## DESCRIPTION OF THE TASK
When a line in the records contains the string "Hvalid", copy that line.

## TASK MATERIAL
+ + + + +
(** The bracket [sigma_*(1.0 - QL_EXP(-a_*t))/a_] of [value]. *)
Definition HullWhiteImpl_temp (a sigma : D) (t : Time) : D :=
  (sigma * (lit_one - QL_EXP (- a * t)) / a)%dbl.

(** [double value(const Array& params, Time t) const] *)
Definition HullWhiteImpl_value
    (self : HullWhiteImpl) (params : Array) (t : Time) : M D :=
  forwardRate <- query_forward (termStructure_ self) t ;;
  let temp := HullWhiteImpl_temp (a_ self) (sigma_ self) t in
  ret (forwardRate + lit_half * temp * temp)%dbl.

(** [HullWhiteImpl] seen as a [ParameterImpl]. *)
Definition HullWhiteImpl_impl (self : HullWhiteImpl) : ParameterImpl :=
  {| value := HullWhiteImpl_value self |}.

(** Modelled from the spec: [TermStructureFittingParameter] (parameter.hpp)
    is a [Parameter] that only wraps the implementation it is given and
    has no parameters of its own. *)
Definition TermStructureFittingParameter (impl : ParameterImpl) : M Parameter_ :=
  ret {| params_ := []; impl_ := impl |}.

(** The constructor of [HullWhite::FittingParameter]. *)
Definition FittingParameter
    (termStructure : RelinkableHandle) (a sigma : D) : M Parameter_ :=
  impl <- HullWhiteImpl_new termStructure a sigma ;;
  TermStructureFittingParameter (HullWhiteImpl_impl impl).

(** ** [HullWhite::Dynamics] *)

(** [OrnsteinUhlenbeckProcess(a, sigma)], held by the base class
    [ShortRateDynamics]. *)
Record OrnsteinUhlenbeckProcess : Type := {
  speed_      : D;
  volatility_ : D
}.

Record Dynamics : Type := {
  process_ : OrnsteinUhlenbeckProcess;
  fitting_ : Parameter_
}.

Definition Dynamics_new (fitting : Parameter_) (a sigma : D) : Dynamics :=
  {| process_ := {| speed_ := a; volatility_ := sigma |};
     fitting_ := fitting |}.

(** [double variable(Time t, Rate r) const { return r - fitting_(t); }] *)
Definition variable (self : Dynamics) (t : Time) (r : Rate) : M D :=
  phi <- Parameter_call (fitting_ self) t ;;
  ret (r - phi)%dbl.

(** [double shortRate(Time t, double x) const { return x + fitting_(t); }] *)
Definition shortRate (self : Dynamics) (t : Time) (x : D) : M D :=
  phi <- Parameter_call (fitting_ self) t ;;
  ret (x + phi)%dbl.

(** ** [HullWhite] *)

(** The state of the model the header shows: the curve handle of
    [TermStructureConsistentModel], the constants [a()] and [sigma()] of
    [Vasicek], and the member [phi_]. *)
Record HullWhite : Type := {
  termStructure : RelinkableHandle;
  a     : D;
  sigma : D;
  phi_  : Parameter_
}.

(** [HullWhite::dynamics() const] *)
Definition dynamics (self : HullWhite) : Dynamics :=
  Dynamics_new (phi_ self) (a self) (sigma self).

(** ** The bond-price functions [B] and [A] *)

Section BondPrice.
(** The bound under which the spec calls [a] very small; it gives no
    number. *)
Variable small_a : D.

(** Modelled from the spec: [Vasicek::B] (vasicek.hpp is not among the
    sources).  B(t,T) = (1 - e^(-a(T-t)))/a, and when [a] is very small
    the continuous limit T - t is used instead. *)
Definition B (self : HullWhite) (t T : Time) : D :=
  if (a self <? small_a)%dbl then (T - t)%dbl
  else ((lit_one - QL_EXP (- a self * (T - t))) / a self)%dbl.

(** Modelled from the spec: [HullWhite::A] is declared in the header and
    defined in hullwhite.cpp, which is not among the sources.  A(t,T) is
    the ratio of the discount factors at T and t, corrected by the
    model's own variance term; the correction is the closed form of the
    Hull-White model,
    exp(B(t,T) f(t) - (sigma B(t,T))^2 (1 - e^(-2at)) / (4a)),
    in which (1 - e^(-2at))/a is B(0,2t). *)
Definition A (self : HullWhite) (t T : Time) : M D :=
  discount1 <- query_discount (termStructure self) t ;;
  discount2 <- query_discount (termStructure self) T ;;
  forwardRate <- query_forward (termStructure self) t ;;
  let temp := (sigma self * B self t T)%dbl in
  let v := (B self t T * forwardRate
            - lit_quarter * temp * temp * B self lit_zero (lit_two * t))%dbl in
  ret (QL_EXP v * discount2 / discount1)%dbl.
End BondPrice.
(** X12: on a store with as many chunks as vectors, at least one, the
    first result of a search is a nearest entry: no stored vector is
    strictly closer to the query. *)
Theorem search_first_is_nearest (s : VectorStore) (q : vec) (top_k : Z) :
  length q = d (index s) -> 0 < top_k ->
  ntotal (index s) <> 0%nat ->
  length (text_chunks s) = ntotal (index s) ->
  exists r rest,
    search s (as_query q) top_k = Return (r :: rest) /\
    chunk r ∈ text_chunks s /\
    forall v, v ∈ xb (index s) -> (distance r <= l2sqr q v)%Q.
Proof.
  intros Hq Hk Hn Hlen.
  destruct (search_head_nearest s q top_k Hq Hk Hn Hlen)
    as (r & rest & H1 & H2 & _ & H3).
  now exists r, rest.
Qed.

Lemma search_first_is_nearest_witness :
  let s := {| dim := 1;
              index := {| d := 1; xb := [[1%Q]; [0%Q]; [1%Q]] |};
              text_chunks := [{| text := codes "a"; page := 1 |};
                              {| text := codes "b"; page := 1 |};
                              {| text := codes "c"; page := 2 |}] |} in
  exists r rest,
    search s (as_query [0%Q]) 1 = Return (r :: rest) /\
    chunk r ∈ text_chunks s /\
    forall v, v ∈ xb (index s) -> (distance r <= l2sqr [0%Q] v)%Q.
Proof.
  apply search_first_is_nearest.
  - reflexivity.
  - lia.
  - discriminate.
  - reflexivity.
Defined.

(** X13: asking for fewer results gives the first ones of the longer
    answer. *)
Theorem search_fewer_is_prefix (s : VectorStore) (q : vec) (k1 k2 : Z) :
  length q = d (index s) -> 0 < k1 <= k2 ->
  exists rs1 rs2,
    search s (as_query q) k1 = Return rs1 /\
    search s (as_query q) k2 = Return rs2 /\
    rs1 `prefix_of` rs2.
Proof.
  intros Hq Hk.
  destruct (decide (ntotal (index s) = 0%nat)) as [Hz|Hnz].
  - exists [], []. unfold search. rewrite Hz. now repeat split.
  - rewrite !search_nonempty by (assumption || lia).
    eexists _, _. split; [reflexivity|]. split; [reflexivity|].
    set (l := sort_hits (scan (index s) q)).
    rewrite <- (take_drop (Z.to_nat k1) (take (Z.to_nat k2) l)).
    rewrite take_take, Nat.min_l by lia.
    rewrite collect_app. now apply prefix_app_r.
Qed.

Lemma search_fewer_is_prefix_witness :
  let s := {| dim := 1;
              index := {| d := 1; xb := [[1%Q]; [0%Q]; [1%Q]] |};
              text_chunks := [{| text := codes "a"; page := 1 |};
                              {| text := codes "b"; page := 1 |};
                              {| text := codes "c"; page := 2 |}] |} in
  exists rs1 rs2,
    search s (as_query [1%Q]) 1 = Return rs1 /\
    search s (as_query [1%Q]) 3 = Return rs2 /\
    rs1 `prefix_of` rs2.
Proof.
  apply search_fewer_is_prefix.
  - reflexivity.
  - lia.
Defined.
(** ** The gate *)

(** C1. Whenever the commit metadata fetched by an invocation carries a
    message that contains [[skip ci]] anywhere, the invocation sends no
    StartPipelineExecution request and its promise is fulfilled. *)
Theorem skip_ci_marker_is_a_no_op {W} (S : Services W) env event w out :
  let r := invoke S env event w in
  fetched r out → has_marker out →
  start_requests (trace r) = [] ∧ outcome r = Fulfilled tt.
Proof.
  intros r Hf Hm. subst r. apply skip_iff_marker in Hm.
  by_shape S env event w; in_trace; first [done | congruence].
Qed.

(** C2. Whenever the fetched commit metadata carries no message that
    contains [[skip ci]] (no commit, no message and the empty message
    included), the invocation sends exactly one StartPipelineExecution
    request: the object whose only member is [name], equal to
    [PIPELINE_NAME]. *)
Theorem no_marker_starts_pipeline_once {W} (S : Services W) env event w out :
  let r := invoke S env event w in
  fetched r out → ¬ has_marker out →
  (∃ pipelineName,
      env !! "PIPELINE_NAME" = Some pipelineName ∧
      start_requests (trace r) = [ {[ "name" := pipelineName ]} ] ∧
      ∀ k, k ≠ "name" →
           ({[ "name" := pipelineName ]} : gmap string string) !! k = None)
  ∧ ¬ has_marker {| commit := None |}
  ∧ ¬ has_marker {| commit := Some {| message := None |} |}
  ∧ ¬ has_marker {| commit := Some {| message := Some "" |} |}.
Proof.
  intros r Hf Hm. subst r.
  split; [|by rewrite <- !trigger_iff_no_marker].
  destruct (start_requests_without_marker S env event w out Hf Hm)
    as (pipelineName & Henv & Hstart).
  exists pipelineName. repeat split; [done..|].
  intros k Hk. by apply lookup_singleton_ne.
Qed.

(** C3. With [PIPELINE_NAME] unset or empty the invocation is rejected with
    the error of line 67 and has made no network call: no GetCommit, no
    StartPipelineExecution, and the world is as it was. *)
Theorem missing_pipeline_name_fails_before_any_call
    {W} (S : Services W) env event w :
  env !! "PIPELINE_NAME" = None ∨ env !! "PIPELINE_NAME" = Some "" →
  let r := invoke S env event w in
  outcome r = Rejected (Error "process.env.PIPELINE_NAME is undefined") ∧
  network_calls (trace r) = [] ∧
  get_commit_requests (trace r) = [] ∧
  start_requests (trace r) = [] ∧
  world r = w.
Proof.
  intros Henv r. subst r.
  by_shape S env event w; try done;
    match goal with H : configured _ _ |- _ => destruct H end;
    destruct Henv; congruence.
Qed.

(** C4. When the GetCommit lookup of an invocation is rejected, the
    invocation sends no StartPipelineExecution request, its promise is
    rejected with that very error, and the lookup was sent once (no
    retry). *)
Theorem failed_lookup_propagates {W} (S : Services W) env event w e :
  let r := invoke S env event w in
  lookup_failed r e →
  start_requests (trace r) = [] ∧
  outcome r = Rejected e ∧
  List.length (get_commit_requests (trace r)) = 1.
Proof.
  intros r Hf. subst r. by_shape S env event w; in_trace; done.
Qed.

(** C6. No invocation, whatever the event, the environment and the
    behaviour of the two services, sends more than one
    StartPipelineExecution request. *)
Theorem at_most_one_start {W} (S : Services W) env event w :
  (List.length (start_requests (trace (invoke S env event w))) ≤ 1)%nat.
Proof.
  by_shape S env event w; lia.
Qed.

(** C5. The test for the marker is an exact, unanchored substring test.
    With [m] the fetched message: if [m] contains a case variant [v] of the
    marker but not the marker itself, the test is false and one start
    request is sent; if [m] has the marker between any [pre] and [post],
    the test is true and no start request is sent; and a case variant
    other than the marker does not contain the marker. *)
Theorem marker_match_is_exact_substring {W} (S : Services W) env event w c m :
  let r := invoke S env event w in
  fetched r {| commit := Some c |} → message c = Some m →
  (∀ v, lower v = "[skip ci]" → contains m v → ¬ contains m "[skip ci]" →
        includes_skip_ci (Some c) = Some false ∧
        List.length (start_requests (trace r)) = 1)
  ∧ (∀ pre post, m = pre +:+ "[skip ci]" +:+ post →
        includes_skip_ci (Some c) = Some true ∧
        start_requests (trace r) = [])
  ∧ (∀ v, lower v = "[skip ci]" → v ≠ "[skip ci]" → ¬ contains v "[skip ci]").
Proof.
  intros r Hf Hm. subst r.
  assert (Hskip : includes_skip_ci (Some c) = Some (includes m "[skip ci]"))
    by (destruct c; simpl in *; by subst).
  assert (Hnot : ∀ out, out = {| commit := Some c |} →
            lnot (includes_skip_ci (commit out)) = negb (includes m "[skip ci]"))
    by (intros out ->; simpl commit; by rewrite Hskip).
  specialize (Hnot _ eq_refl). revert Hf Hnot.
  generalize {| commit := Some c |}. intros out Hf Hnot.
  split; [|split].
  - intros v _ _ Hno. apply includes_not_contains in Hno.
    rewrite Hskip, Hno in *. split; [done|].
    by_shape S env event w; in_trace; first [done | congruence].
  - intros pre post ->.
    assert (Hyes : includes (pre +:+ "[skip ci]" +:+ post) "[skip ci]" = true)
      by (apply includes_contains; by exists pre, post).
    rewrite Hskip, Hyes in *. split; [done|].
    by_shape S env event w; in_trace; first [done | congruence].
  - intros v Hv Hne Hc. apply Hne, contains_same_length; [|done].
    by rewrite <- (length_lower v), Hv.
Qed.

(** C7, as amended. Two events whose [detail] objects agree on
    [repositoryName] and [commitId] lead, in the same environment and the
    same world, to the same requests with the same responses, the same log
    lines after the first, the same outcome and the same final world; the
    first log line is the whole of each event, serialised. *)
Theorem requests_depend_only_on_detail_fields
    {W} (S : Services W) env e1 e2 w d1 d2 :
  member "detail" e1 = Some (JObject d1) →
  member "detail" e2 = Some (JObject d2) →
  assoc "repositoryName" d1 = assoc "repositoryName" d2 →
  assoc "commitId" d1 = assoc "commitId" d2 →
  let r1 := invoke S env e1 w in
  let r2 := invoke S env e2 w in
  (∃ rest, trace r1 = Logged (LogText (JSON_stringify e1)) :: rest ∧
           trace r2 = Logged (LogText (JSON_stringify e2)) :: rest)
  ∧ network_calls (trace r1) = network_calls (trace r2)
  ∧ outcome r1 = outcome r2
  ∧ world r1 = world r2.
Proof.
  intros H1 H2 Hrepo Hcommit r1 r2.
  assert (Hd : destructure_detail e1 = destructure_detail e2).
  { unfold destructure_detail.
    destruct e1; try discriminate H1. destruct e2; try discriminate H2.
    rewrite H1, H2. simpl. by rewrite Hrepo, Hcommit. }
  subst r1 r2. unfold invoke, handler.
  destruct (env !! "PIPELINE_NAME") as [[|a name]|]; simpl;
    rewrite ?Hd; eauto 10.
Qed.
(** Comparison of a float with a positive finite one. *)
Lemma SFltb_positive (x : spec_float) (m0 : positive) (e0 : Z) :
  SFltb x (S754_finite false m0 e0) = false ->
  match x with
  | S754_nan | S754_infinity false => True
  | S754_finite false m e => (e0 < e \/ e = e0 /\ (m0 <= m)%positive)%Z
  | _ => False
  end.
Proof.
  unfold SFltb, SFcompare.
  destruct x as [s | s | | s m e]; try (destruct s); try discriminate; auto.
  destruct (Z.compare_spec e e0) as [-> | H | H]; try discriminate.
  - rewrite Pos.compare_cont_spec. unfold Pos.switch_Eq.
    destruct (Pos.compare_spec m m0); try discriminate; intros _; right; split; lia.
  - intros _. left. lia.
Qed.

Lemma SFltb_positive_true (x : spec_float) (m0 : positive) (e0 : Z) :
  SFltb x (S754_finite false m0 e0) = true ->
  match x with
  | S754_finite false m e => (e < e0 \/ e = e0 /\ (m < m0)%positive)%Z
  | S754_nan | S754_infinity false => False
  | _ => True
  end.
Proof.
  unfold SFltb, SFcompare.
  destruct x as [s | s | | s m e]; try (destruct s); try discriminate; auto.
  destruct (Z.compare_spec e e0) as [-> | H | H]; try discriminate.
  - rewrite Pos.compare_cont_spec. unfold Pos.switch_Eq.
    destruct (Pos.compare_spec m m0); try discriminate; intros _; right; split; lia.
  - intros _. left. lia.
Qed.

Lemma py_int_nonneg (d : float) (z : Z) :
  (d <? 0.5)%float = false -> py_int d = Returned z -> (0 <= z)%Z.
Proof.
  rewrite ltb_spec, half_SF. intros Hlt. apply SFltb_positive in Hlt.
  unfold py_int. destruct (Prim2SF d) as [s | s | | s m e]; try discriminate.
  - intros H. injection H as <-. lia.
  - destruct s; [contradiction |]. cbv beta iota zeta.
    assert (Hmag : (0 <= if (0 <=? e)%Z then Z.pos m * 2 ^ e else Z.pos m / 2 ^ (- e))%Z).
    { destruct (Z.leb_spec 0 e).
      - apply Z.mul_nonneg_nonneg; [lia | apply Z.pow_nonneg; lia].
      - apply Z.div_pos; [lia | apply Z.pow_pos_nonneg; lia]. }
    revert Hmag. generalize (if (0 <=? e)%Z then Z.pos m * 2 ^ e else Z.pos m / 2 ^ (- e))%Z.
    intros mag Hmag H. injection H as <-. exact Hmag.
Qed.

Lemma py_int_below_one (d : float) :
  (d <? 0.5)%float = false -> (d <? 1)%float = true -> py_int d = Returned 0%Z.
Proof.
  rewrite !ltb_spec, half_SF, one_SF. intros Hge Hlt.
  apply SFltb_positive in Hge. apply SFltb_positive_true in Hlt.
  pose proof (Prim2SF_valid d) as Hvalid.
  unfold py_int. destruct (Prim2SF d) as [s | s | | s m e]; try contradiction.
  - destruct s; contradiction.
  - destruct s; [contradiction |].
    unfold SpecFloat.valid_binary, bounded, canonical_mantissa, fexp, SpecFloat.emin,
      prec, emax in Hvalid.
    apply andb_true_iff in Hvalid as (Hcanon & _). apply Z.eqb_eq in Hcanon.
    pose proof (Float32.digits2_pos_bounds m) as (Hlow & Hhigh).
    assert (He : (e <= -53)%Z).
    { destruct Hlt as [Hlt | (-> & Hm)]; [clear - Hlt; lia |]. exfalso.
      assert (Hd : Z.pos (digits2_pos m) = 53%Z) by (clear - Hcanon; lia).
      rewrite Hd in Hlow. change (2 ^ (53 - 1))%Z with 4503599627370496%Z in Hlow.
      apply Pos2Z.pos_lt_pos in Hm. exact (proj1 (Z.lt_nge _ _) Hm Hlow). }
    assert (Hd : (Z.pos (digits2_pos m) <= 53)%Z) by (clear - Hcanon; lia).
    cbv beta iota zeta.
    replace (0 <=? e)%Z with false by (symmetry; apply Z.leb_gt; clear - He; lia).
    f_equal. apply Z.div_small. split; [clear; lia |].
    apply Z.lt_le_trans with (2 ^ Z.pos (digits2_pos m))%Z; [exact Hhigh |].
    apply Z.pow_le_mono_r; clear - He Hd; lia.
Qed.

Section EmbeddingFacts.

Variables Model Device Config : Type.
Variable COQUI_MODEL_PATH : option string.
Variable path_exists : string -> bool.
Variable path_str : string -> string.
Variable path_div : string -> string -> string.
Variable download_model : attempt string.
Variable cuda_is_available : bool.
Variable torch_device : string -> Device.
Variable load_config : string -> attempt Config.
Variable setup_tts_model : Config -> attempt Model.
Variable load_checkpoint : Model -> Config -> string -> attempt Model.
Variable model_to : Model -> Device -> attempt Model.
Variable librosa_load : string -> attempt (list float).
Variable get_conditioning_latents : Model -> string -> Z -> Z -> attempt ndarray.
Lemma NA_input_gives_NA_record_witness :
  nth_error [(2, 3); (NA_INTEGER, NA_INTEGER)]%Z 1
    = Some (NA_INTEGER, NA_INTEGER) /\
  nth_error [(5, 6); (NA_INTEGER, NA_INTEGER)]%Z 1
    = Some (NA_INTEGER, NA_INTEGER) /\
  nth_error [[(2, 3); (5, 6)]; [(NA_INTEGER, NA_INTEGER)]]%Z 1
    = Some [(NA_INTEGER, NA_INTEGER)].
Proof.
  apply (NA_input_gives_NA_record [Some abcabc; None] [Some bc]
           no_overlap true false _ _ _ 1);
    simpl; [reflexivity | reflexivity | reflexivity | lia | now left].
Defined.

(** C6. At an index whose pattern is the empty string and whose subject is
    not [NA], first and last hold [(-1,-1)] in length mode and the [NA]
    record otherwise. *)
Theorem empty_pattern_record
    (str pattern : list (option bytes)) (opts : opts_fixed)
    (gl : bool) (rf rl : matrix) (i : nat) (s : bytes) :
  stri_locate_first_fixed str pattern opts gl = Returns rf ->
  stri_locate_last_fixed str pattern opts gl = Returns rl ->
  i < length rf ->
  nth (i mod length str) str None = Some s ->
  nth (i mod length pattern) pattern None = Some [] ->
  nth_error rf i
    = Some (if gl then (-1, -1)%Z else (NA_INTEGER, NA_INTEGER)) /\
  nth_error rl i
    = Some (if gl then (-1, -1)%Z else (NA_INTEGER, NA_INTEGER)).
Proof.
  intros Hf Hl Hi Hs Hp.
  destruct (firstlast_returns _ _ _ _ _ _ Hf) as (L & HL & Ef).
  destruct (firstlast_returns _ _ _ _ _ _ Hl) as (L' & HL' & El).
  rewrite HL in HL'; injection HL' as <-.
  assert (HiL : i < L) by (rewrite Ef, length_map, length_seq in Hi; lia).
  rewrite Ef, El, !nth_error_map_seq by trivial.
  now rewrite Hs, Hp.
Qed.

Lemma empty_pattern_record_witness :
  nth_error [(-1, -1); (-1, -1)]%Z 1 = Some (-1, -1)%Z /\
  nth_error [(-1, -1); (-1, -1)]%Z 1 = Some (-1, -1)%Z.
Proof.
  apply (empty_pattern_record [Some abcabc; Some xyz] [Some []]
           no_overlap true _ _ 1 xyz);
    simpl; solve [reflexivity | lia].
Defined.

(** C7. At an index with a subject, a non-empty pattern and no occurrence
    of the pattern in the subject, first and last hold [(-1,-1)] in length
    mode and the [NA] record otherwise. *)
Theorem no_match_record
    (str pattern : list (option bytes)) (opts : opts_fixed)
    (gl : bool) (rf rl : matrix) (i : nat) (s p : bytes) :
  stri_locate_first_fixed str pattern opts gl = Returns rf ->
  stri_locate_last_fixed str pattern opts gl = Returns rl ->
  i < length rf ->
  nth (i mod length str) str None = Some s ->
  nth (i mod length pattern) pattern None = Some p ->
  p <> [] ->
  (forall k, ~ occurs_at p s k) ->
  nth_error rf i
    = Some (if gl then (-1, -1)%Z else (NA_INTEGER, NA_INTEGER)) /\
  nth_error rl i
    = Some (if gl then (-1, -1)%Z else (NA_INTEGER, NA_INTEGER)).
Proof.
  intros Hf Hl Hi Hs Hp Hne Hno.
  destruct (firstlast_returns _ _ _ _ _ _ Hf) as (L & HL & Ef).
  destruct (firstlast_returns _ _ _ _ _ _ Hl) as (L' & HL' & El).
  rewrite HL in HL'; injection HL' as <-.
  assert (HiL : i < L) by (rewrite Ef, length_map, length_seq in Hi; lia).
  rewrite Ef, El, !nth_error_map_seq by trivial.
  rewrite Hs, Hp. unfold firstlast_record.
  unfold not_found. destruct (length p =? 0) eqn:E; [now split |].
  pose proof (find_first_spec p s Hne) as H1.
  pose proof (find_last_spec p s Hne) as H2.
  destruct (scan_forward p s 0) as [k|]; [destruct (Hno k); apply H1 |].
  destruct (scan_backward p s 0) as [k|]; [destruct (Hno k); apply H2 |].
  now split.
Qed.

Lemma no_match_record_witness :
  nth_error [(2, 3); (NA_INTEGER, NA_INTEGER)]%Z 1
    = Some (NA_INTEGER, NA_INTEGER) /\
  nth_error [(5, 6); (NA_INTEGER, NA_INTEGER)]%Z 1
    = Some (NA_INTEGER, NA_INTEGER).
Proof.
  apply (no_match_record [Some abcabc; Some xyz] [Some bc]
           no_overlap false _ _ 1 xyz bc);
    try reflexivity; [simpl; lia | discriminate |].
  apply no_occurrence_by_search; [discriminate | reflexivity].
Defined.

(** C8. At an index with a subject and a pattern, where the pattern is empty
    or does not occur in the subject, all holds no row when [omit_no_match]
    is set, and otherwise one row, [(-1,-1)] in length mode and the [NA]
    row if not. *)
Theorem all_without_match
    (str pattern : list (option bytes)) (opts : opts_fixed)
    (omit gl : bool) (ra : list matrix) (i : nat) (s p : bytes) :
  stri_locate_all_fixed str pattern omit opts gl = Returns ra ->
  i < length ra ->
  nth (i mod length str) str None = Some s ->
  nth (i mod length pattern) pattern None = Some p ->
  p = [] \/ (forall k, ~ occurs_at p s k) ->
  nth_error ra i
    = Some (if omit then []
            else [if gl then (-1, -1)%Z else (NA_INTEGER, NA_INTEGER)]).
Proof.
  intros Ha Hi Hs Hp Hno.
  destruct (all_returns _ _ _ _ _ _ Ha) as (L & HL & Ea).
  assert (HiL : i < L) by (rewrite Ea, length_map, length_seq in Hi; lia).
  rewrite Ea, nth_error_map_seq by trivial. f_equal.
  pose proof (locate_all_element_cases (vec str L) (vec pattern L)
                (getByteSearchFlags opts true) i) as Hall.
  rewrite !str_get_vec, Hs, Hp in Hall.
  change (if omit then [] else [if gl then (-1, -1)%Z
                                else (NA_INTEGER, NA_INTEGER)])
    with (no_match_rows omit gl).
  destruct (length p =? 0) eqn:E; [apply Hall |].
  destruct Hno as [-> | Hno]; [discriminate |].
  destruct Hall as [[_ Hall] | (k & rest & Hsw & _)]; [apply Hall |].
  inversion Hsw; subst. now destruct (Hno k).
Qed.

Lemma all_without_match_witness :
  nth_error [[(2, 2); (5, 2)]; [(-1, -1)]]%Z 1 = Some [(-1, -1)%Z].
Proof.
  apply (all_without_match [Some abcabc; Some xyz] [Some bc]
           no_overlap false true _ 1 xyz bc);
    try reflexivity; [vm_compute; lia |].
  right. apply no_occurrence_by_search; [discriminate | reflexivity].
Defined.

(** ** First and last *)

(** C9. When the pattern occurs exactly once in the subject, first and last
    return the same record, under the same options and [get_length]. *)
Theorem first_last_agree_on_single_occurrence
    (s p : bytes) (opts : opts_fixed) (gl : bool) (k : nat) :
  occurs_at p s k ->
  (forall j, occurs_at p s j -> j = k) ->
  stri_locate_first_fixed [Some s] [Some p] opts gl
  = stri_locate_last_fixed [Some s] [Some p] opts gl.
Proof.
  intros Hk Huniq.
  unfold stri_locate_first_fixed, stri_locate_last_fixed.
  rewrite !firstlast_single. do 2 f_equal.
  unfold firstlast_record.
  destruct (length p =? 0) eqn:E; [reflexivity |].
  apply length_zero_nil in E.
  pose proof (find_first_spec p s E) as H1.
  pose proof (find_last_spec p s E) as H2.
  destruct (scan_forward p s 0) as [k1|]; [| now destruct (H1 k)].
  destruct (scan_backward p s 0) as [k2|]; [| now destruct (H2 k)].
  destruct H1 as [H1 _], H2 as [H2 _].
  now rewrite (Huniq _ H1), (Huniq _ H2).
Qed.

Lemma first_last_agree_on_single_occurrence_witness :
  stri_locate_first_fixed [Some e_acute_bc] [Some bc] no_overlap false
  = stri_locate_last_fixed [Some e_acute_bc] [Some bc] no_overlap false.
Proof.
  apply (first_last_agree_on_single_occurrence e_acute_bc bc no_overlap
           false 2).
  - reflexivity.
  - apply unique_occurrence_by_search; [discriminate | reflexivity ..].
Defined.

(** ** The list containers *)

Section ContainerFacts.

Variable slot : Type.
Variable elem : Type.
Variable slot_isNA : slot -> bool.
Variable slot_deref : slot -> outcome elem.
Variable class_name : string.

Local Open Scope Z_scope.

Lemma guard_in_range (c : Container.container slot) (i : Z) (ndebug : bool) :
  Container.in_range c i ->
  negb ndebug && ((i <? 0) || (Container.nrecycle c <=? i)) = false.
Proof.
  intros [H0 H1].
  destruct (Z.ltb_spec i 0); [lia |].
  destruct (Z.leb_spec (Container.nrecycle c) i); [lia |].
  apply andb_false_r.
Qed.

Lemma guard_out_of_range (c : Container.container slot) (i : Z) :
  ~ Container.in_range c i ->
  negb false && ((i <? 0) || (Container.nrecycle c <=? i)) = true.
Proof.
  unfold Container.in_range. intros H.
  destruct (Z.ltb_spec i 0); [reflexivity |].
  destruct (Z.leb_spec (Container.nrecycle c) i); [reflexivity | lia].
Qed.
+ + + + +
## REPLY
  pose proof (Prim2SF_valid d) as Hvalid.
      prec, emax in Hvalid.
    apply andb_true_iff in Hvalid as (Hcanon & _). apply Z.eqb_eq in Hcanon.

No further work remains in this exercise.